Start of GIVEN ENTRIES

(** At its offset, an entry reads back as a view of it, linked to its next sibling. *)
Lemma read_dir c e :
  dirs !! c = Some e →
  ∃ v, views dirs files e v ∧ find_sibling_dir dirs e = Some (de_sibling_offset (rd_entry v)) ∧
    dir_from_offset romfs (d_entry_offset e) (dir_meta_table_offset h) = Ok v ∧
    entry_at RomFsDirEntry de_name_len Build_RootDirError dt (d_entry_offset e) (dir_meta_table_offset h)
      = Ok (rd_entry v, rd_name v).
Proof using Hp Him.
  intros Hc. destruct (im_dirs _ _ _ _ _ _ Him) as [siblings Hall]. destruct (Hall c e Hc) as (r & Hrec & Hwf & Hat).
  destruct (im_dt _ _ _ _ _ _ Him) as [Hdt _]. apply at_offset_bound in Hdt. pose proof (im_len _ _ _ _ _ _ Him).
  pose proof (dir_name_small c e Hc) as Hnl. pose proof (len_nonneg (d_name e)).
  assert (de_name_len r = len (d_name e) ∧ find_sibling_dir dirs e = Some (de_sibling_offset r) ∧
    first_offset offs (d_children e) = Some (de_child_offset r) ∧
    first_offset foffs (d_files e) = Some (de_file_offset r)) as (Hn & Hsib & Hch & Hfi).
  { unfold dir_record in Hrec. destruct (dirs !! d_parent e); [|done]. rewrite bind_some in Hrec.
    destruct (find_sibling_dir dirs e); [|done]. rewrite bind_some in Hrec. unfold offs, foffs.
    destruct (first_offset _ (d_children e)); [|done]. rewrite bind_some in Hrec.
    destruct (first_offset _ (d_files e)); [|done]. rewrite bind_some in Hrec.
    destruct (siblings !! c); [|done]. injection Hrec as <-. cbn. rewrite as_u32_small; [done|mlia]. }
  exists {| rd_entry := r; rd_name := d_name e |}. split; [done|]. split; [done|].
  unfold dir_from_offset. rewrite read_dir_table. bind_cbn.
  split; [|apply entry_at_ok; [done|done|done|by eapply dir_name_utf8|done|lia|lia]].
  rewrite (entry_at_ok RomFsDirEntry de_name_len Open.BufferTooSmall dt (d_entry_offset e)
    (dir_meta_table_offset h) r (d_name e)); [done|done|done|done|by eapply dir_name_utf8|done|lia|lia].
Qed.

Lemma read_file c e :
  files !! c = Some e →
  ∃ v, views_file e v ∧ find_sibling_file dirs files e = Some (fe_sibling_offset (rl_entry v)) ∧
    file_from_offset romfs (f_entry_offset e) (file_meta_table_offset h) = Ok v.
Proof using Hp Him.
  intros Hc. destruct (im_files _ _ _ _ _ _ Him) as [siblings Hall]. destruct (Hall c e Hc) as (r & Hrec & Hwf & Hat).
  destruct (im_ft _ _ _ _ _ _ Him) as [Hft _]. apply at_offset_bound in Hft. pose proof (im_len _ _ _ _ _ _ Him).
  pose proof (file_name_small c e Hc) as Hnl. pose proof (len_nonneg (f_name e)). pose proof (len_nonneg (f_data e)).
  destruct (data_laid_bound 0 c e ltac:(lia) (pl_data _ _ Hp) Hc). pose proof (data_end_fits Hp).
  assert (fe_name_len r = len (f_name e) ∧ find_sibling_file dirs files e = Some (fe_sibling_offset r) ∧
    fe_data_offset r = f_data_offset e ∧ fe_data_size r = len (f_data e)) as (Hn & Hsib & Ho & Hs).
  { unfold file_record in Hrec. destruct (dirs !! f_parent e); [|done]. rewrite bind_some in Hrec.
    destruct (find_sibling_file dirs files e); [|done]. rewrite bind_some in Hrec.
    destruct (siblings !! c); [|done]. injection Hrec as <-. cbn [fe_name_len fe_sibling_offset fe_data_offset fe_data_size].
    rewrite as_u32_small, as_u64_small by mlia. done. }
  exists {| rl_entry := r; rl_name := f_name e |}. split; [done|]. split; [done|].
  unfold file_from_offset. rewrite read_file_table. bind_cbn.
  destruct (wt_file _ _ (pl_wf _ _ Hp) _ _ Hc) as (p & _ & _ & _ & _ & Hu).
  rewrite (entry_at_ok RomFsFileEntry fe_name_len Open.BufferTooSmall ft (f_entry_offset e)
    (file_meta_table_offset h) r (f_name e)); [done|done|done|done|done|done|lia|lia].
Qed.

(** The contents of a file. *)
Lemma read_data c e v : files !! c = Some e → views_file e v → data romfs v = Ok (f_data e) ∧ size v = len (f_data e).
Proof using Him.
  intros Hc (_ & Ho & Hs). split; [|done]. pose proof (im_data _ _ _ _ _ _ Him c e Hc) as Hat.
  pose proof (at_offset_bound _ _ _ Hat) as Hb. pose proof (im_len _ _ _ _ _ _ Him). pose proof (len_nonneg (f_data e)).
  unfold data, file_data. cbn [romfs rf_header rf_bytes]. rewrite Ho, Hs, (im_data_offset _ _ _ _ _ _ Him).
  rewrite (checked_add_ok 0x200) by mlia. bind_cbn. rewrite checked_add_ok by mlia. bind_cbn. settle. bind_cbn.
  by rewrite (at_offset_range _ _ _ Hat).
Qed.

(** ** Lemmas: following a sibling chain *)

(** The first offset of a list, when there is one, is an entry's. *)
Lemma first_offset_cons_dir c post o :
  first_offset offs (c :: post) = Some o → ∃ e, dirs !! c = Some e ∧ o = d_entry_offset e.
Proof using.
  cbn. unfold offs. rewrite list_lookup_fmap. destruct (dirs !! c) as [e|]; [|done]. intros [= <-]. by exists e.
Qed.
Lemma first_offset_cons_file c post o :
  first_offset foffs (c :: post) = Some o → ∃ e, files !! c = Some e ∧ o = f_entry_offset e.
Proof using.
  cbn. unfold foffs. rewrite list_lookup_fmap. destruct (files !! c) as [e|]; [|done]. intros [= <-]. by exists e.
Qed.

Lemma find_dir_chain d p n post : ∀ pre o,
  dirs !! d = Some p → d_children p = pre ++ post → first_offset offs post = Some o →
  (∃ c e v, c ∈ post ∧ dirs !! c = Some e ∧ d_name e = n ∧ views dirs files e v ∧
     steps (find_dir_step romfs n) (S (length post)) o = inr (Ok v)) ∨
  (∀ c e, c ∈ post → dirs !! c = Some e → d_name e ≠ n) ∧
    steps (find_dir_step romfs n) (S (length post)) o = inr (Err Open.DirNotFound).
Proof using Hp Him.
  induction post as [|c post IH]; intros pre o Hd Hch Ho.
  { injection Ho as <-. right. split; [by intros c e ?%elem_of_nil|done]. }
  destruct (first_offset_cons_dir c post o Ho) as (e & Hc & ->).
  destruct (read_dir c e Hc) as (v & Hv & Hsib & Hread & _).
  pose proof (dir_offset_u32 Hp c e Hc) as Hu.
  assert (find_dir_step romfs n (d_entry_offset e) =
    if bool_decide (d_name e = n) then inr (Ok v) else inl (de_sibling_offset (rd_entry v))) as Hstep.
  { unfold find_dir_step. rewrite (proj2 (Z.eqb_neq _ _)) by lia. cbn [romfs rf_header]. rewrite Hread.
    destruct Hv as (-> & _). done. }
  cbn [length]. change (steps ?f (S ?k) ?s) with (match f s with inl s' => steps f k s' | inr r => inr r end).
  rewrite Hstep. case_bool_decide as Hn.
  - left. exists c, e, v. split_and!; [left|done|done|done|done].
  - rewrite (sibling_dir_next Hp d p pre c post e Hd Hch Hc) in Hsib.
    destruct (IH (pre ++ [c]) (de_sibling_offset (rd_entry v)) Hd) as [(c' & e' & v' & Hin & ?)|[Hno Hs]];
      [by rewrite <-app_assoc|done| |].
    + left. exists c', e', v'. split; [by right|done].
    + right. split; [|done]. intros c' e' [->|Hin]%elem_of_cons He'; [congruence|by eapply Hno].
Qed.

End of GIVEN ENTRIES

**WHAT IS EXPECTED:** However many lines the data holds, return each one exactly.

**ANSWER SPACE:**
(** At its offset, an entry reads back as a view of it, linked to its next sibling. *)
Lemma read_dir c e :
  dirs !! c = Some e →
  ∃ v, views dirs files e v ∧ find_sibling_dir dirs e = Some (de_sibling_offset (rd_entry v)) ∧
    dir_from_offset romfs (d_entry_offset e) (dir_meta_table_offset h) = Ok v ∧
    entry_at RomFsDirEntry de_name_len Build_RootDirError dt (d_entry_offset e) (dir_meta_table_offset h)
      = Ok (rd_entry v, rd_name v).
Proof using Hp Him.
  intros Hc. destruct (im_dirs _ _ _ _ _ _ Him) as [siblings Hall]. destruct (Hall c e Hc) as (r & Hrec & Hwf & Hat).
  destruct (im_dt _ _ _ _ _ _ Him) as [Hdt _]. apply at_offset_bound in Hdt. pose proof (im_len _ _ _ _ _ _ Him).
  pose proof (dir_name_small c e Hc) as Hnl. pose proof (len_nonneg (d_name e)).
  assert (de_name_len r = len (d_name e) ∧ find_sibling_dir dirs e = Some (de_sibling_offset r) ∧
    first_offset offs (d_children e) = Some (de_child_offset r) ∧
    first_offset foffs (d_files e) = Some (de_file_offset r)) as (Hn & Hsib & Hch & Hfi).
  { unfold dir_record in Hrec. destruct (dirs !! d_parent e); [|done]. rewrite bind_some in Hrec.
    destruct (find_sibling_dir dirs e); [|done]. rewrite bind_some in Hrec. unfold offs, foffs.
    destruct (first_offset _ (d_children e)); [|done]. rewrite bind_some in Hrec.
    destruct (first_offset _ (d_files e)); [|done]. rewrite bind_some in Hrec.
    destruct (siblings !! c); [|done]. injection Hrec as <-. cbn. rewrite as_u32_small; [done|mlia]. }
  exists {| rd_entry := r; rd_name := d_name e |}. split; [done|]. split; [done|].
  unfold dir_from_offset. rewrite read_dir_table. bind_cbn.
  split; [|apply entry_at_ok; [done|done|done|by eapply dir_name_utf8|done|lia|lia]].
  rewrite (entry_at_ok RomFsDirEntry de_name_len Open.BufferTooSmall dt (d_entry_offset e)
    (dir_meta_table_offset h) r (d_name e)); [done|done|done|done|by eapply dir_name_utf8|done|lia|lia].
Qed.

Lemma read_file c e :
  files !! c = Some e →
  ∃ v, views_file e v ∧ find_sibling_file dirs files e = Some (fe_sibling_offset (rl_entry v)) ∧
    file_from_offset romfs (f_entry_offset e) (file_meta_table_offset h) = Ok v.
Proof using Hp Him.
  intros Hc. destruct (im_files _ _ _ _ _ _ Him) as [siblings Hall]. destruct (Hall c e Hc) as (r & Hrec & Hwf & Hat).
  destruct (im_ft _ _ _ _ _ _ Him) as [Hft _]. apply at_offset_bound in Hft. pose proof (im_len _ _ _ _ _ _ Him).
  pose proof (file_name_small c e Hc) as Hnl. pose proof (len_nonneg (f_name e)). pose proof (len_nonneg (f_data e)).
  destruct (data_laid_bound 0 c e ltac:(lia) (pl_data _ _ Hp) Hc). pose proof (data_end_fits Hp).
  assert (fe_name_len r = len (f_name e) ∧ find_sibling_file dirs files e = Some (fe_sibling_offset r) ∧
    fe_data_offset r = f_data_offset e ∧ fe_data_size r = len (f_data e)) as (Hn & Hsib & Ho & Hs).
  { unfold file_record in Hrec. destruct (dirs !! f_parent e); [|done]. rewrite bind_some in Hrec.
    destruct (find_sibling_file dirs files e); [|done]. rewrite bind_some in Hrec.
    destruct (siblings !! c); [|done]. injection Hrec as <-. cbn [fe_name_len fe_sibling_offset fe_data_offset fe_data_size].
    rewrite as_u32_small, as_u64_small by mlia. done. }
  exists {| rl_entry := r; rl_name := f_name e |}. split; [done|]. split; [done|].
  unfold file_from_offset. rewrite read_file_table. bind_cbn.
  destruct (wt_file _ _ (pl_wf _ _ Hp) _ _ Hc) as (p & _ & _ & _ & _ & Hu).
  rewrite (entry_at_ok RomFsFileEntry fe_name_len Open.BufferTooSmall ft (f_entry_offset e)
    (file_meta_table_offset h) r (f_name e)); [done|done|done|done|done|done|lia|lia].
Qed.

(** The contents of a file. *)
Lemma read_data c e v : files !! c = Some e → views_file e v → data romfs v = Ok (f_data e) ∧ size v = len (f_data e).
Proof using Him.
  intros Hc (_ & Ho & Hs). split; [|done]. pose proof (im_data _ _ _ _ _ _ Him c e Hc) as Hat.
  pose proof (at_offset_bound _ _ _ Hat) as Hb. pose proof (im_len _ _ _ _ _ _ Him). pose proof (len_nonneg (f_data e)).
  unfold data, file_data. cbn [romfs rf_header rf_bytes]. rewrite Ho, Hs, (im_data_offset _ _ _ _ _ _ Him).
  rewrite (checked_add_ok 0x200) by mlia. bind_cbn. rewrite checked_add_ok by mlia. bind_cbn. settle. bind_cbn.
  by rewrite (at_offset_range _ _ _ Hat).
Qed.

(** ** Lemmas: following a sibling chain *)

(** The first offset of a list, when there is one, is an entry's. *)
Lemma first_offset_cons_dir c post o :
  first_offset offs (c :: post) = Some o → ∃ e, dirs !! c = Some e ∧ o = d_entry_offset e.
Proof using.
  cbn. unfold offs. rewrite list_lookup_fmap. destruct (dirs !! c) as [e|]; [|done]. intros [= <-]. by exists e.
Qed.
Lemma first_offset_cons_file c post o :
  first_offset foffs (c :: post) = Some o → ∃ e, files !! c = Some e ∧ o = f_entry_offset e.
Proof using.
  cbn. unfold foffs. rewrite list_lookup_fmap. destruct (files !! c) as [e|]; [|done]. intros [= <-]. by exists e.
Qed.

Lemma find_dir_chain d p n post : ∀ pre o,
  dirs !! d = Some p → d_children p = pre ++ post → first_offset offs post = Some o →
  (∃ c e v, c ∈ post ∧ dirs !! c = Some e ∧ d_name e = n ∧ views dirs files e v ∧
     steps (find_dir_step romfs n) (S (length post)) o = inr (Ok v)) ∨
  (∀ c e, c ∈ post → dirs !! c = Some e → d_name e ≠ n) ∧
    steps (find_dir_step romfs n) (S (length post)) o = inr (Err Open.DirNotFound).
Proof using Hp Him.
  induction post as [|c post IH]; intros pre o Hd Hch Ho.
  { injection Ho as <-. right. split; [by intros c e ?%elem_of_nil|done]. }
  destruct (first_offset_cons_dir c post o Ho) as (e & Hc & ->).
  destruct (read_dir c e Hc) as (v & Hv & Hsib & Hread & _).
  pose proof (dir_offset_u32 Hp c e Hc) as Hu.
  assert (find_dir_step romfs n (d_entry_offset e) =
    if bool_decide (d_name e = n) then inr (Ok v) else inl (de_sibling_offset (rd_entry v))) as Hstep.
  { unfold find_dir_step. rewrite (proj2 (Z.eqb_neq _ _)) by lia. cbn [romfs rf_header]. rewrite Hread.
    destruct Hv as (-> & _). done. }
  cbn [length]. change (steps ?f (S ?k) ?s) with (match f s with inl s' => steps f k s' | inr r => inr r end).
  rewrite Hstep. case_bool_decide as Hn.
  - left. exists c, e, v. split_and!; [left|done|done|done|done].
  - rewrite (sibling_dir_next Hp d p pre c post e Hd Hch Hc) in Hsib.
    destruct (IH (pre ++ [c]) (de_sibling_offset (rd_entry v)) Hd) as [(c' & e' & v' & Hin & ?)|[Hno Hs]];
      [by rewrite <-app_assoc|done| |].
    + left. exists c', e', v'. split; [by right|done].
    + right. split; [|done]. intros c' e' [->|Hin]%elem_of_cons He'; [congruence|by eapply Hno].
Qed.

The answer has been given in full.